<<<<
(* ===== verification/FilerManifest.v ===== *)
(** * FilerManifest: storing the chunk list of a large file, and cleaning it up

    [filechunk_manifest.go] moves batches of data chunks into manifest chunks, whose
    content is the list of chunks; [cleanupChunks] (weed/server/filer_grpc_server.go)
    is what the filer does with the chunks of an entry before it stores it: find what
    the update makes garbage, drop the chunks nobody can see any more, and fold the
    rest into manifests.  Saving a manifest and fetching it back are parameters.  The
    file id of a chunk is what [GetFileIdString] returns, which stays the same when
    [BeforeEntrySerialization] moves the text into the parsed field. *)

From S2P Require Import Prelude GoStd FilerChunks FilerChunksSpec FilerRead FilerReadSpec FilerGroupSpec FilerClaims.
Import IntervalList FileChunks.

Module Manifest.

Definition ManifestBatch : Z := 10000.
Definition MinInt64 : Z := - 2 ^ 63.

Section manifest.
(** The chunk a list of chunks is saved as (marshalled and uploaded). *)
Context (saveFunc : list FileChunk → res FileChunk).

Definition mergeIntoManifest (dataChunks : list FileChunk) : res FileChunk :=
  let '(minOffset, maxOffset) := foldl (λ '(lo, hi) c,
    (if decide (Offset c < lo) then Offset c else lo,
     if decide (hi < chunk_stop c) then chunk_stop c else hi)) (MaxInt64, MinInt64) dataChunks in
  c ← saveFunc dataChunks;
  Ok (MkChunk (FileId c) minOffset (u64 (maxOffset - minOffset)) (ModifiedTsNs c) (CipherKey c)
        (IsCompressed c) true (SourceFileId c) (SseType c)).

(** Whole batches from the front; the fuel is the number of chunks and one. *)
Fixpoint merge_batches (fuel : nat) (mergeFactor : Z) (rest chunks : list FileChunk) :
    res (list FileChunk) :=
  match fuel with
  | O => Panic
  | S fuel =>
      if decide (mergeFactor ≤ zlen rest) then
        c ← mergeIntoManifest (take (Z.to_nat mergeFactor) rest);
        merge_batches fuel mergeFactor (drop (Z.to_nat mergeFactor) rest) (chunks ++ [c])
      else Ok (chunks ++ rest)
  end.

(** On an error the data chunks alone are returned with it. *)
Definition doMaybeManifestize (inputChunks : list FileChunk) (mergeFactor : Z) :
    res (list FileChunk * option go_error) :=
  let '(chunks, dataChunks) := SeparateManifestChunks inputChunks in
  match merge_batches (S (length dataChunks)) mergeFactor dataChunks chunks with
  | Ok chunks => Ok (chunks, None)
  | Fail e => Ok (dataChunks, Some e)
  | Panic => Panic
  end.

Definition MaybeManifestize (inputChunks : list FileChunk) : res (list FileChunk * option go_error) :=
  if existsb (λ c, bool_decide (SseType c ≠ 0)) inputChunks then Ok (inputChunks, None)
  else doMaybeManifestize inputChunks ManifestBatch.

(** [cleanupChunks]: the chunks to store, those to delete, and an error.  The chunks of
    the existing entry are [None] when there is none. *)
Section cleanup.
Context (sort_long : (Point → Point → Z) → list Point → list Point).
Context (fetchManifest : FileChunk → res (list FileChunk)).

Definition cleanupChunks (depth : nat) (existing : option (list FileChunk)) (newChunks : list FileChunk)
    (hasAttributes : bool) : res (list FileChunk * list FileChunk * option go_error) :=
  match match existing with
        | Some old => MinusChunks fetchManifest depth old newChunks
        | None => Ok []
        end with
  | Panic => Panic
  | Fail e => Ok (newChunks, [], Some e)
  | Ok garbage =>
      let '(manifestChunks, nonManifestChunks) := SeparateManifestChunks newChunks in
      '(chunks, coveredChunks) ← CompactFileChunks sort_long fetchManifest depth nonManifestChunks;
      let garbage := garbage ++ coveredChunks in
      '(chunks, err) ← if hasAttributes then MaybeManifestize chunks else Ok (chunks, None);
      Ok (manifestChunks ++ chunks, garbage, err)
  end.
End cleanup.
End manifest.
End Manifest.

(** ** Resolving *)
Module ResolveSpec.
Import Manifest.

Section resolve.
Context (fetchManifest : FileChunk → res (list FileChunk)) (a b : Z).
Let R := λ depth cs, ResolveChunkManifest fetchManifest depth cs a b.

Definition join (r s : res (list FileChunk * list FileChunk)) : res (list FileChunk * list FileChunk) :=
  '(d1, m1) ← r; '(d2, m2) ← s; Ok (d1 ++ d2, m1 ++ m2).

(** What one chunk adds. *)
Definition resolve_one (depth : nat) (c : FileChunk) : res (list FileChunk * list FileChunk) :=
  if decide (min (chunk_stop c) b ≤ max (Offset c) a) then Ok ([], [])
  else if negb (IsChunkManifest c) then Ok ([c], [])
  else cs ← ResolveOneChunkManifest fetchManifest c; '(d, m) ← R depth cs; Ok (d, c :: m).

Lemma resolve_snoc depth cs c :
  R (S depth) (cs ++ [c]) = join (R (S depth) cs) (resolve_one depth c).
Proof.
  unfold R. cbn [ResolveChunkManifest]. rewrite foldl_snoc. unfold join, resolve_one.
  match goal with |- mbind _ ?x = _ => destruct x as [[d m]|e|] end; [|done|done]. cbn.
  case_decide; [cbn; by rewrite !app_nil_r|]. destruct (IsChunkManifest c); cbn; [|by rewrite app_nil_r].
  destruct (ResolveOneChunkManifest _ _) as [cs'|e|]; [|done|done]. cbn. unfold R.
  by destruct (ResolveChunkManifest _ _ _ _ _) as [[??]|e|].
Qed.

Lemma resolve_app depth cs cs' :
  R (S depth) (cs ++ cs') = join (R (S depth) cs) (R (S depth) cs').
Proof.
  assert (∀ r s t, join (join r s) t = join r (join s t)) as Hassoc.
  { intros [[??]|?|] [[??]|?|] [[??]|?|]; cbn; try done. by rewrite !app_assoc. }
  induction cs' as [|c cs' IH] using rev_ind.
  - assert (R (S depth) [] = Ok ([], [])) as -> by done.
    rewrite app_nil_r. destruct (R (S depth) cs) as [[??]|?|]; cbn; [|done|done].
    by rewrite !app_nil_r.
  - by rewrite app_assoc, !resolve_snoc, IH, Hassoc.
Qed.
>>>>
- **Problem**: Would you set down, word for word, the lines from the opening of the entries above through the line with "file id of a", both included, and no others?

- **Response**:
(* ===== verification/FilerManifest.v ===== *)
(** * FilerManifest: storing the chunk list of a large file, and cleaning it up

    [filechunk_manifest.go] moves batches of data chunks into manifest chunks, whose
    content is the list of chunks; [cleanupChunks] (weed/server/filer_grpc_server.go)
    is what the filer does with the chunks of an entry before it stores it: find what
    the update makes garbage, drop the chunks nobody can see any more, and fold the
    rest into manifests.  Saving a manifest and fetching it back are parameters.  The
    file id of a chunk is what [GetFileIdString] returns, which stays the same when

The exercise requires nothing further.